_Exercise goal_: Keyword search on "Inductive": report each line of the records that contains it.

START Data in this exercise

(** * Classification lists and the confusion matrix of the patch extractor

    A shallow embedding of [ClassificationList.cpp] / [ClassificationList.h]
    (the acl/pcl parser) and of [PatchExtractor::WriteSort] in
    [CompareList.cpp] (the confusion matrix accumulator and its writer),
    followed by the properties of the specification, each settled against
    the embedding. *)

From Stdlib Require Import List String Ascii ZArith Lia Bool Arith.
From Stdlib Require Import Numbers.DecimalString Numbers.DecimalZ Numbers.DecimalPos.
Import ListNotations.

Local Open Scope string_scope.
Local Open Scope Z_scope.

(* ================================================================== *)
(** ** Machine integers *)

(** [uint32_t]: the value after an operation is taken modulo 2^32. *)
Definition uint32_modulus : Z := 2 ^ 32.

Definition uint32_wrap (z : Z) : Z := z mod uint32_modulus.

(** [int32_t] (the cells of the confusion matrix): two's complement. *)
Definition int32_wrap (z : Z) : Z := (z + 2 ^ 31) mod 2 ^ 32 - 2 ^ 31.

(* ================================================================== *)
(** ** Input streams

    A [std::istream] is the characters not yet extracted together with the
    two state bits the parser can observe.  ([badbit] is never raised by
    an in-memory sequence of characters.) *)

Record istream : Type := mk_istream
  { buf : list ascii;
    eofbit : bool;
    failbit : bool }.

END Data in this exercise
START Data in this exercise

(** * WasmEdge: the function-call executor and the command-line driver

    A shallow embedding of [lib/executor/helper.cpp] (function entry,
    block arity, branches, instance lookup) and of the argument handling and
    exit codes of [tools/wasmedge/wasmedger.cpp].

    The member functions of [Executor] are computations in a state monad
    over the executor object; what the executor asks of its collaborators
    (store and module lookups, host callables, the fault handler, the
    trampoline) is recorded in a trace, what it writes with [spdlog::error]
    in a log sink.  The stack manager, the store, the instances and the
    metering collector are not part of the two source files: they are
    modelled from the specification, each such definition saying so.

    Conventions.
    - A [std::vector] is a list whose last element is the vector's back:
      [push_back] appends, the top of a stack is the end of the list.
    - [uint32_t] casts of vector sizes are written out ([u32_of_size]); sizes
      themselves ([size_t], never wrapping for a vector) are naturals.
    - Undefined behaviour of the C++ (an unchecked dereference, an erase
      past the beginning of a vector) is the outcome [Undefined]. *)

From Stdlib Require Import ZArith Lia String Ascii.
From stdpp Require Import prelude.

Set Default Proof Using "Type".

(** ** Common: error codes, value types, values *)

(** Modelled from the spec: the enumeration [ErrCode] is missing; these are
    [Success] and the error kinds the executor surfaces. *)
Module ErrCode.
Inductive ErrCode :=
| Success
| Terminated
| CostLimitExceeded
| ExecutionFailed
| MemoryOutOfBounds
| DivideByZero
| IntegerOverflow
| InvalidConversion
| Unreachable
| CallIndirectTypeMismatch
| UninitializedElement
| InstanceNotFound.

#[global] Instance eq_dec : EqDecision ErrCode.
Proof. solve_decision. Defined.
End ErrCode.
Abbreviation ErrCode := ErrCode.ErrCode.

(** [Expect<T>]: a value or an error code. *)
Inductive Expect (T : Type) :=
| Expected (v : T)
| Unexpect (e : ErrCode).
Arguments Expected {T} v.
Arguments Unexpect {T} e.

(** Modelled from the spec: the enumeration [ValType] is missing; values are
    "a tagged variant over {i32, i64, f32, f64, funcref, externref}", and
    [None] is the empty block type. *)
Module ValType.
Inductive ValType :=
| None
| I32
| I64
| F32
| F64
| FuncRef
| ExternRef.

END Data in this exercise

_Reply_:
Inductive ErrCode :=
Inductive Expect (T : Type) :=
Inductive ValType :=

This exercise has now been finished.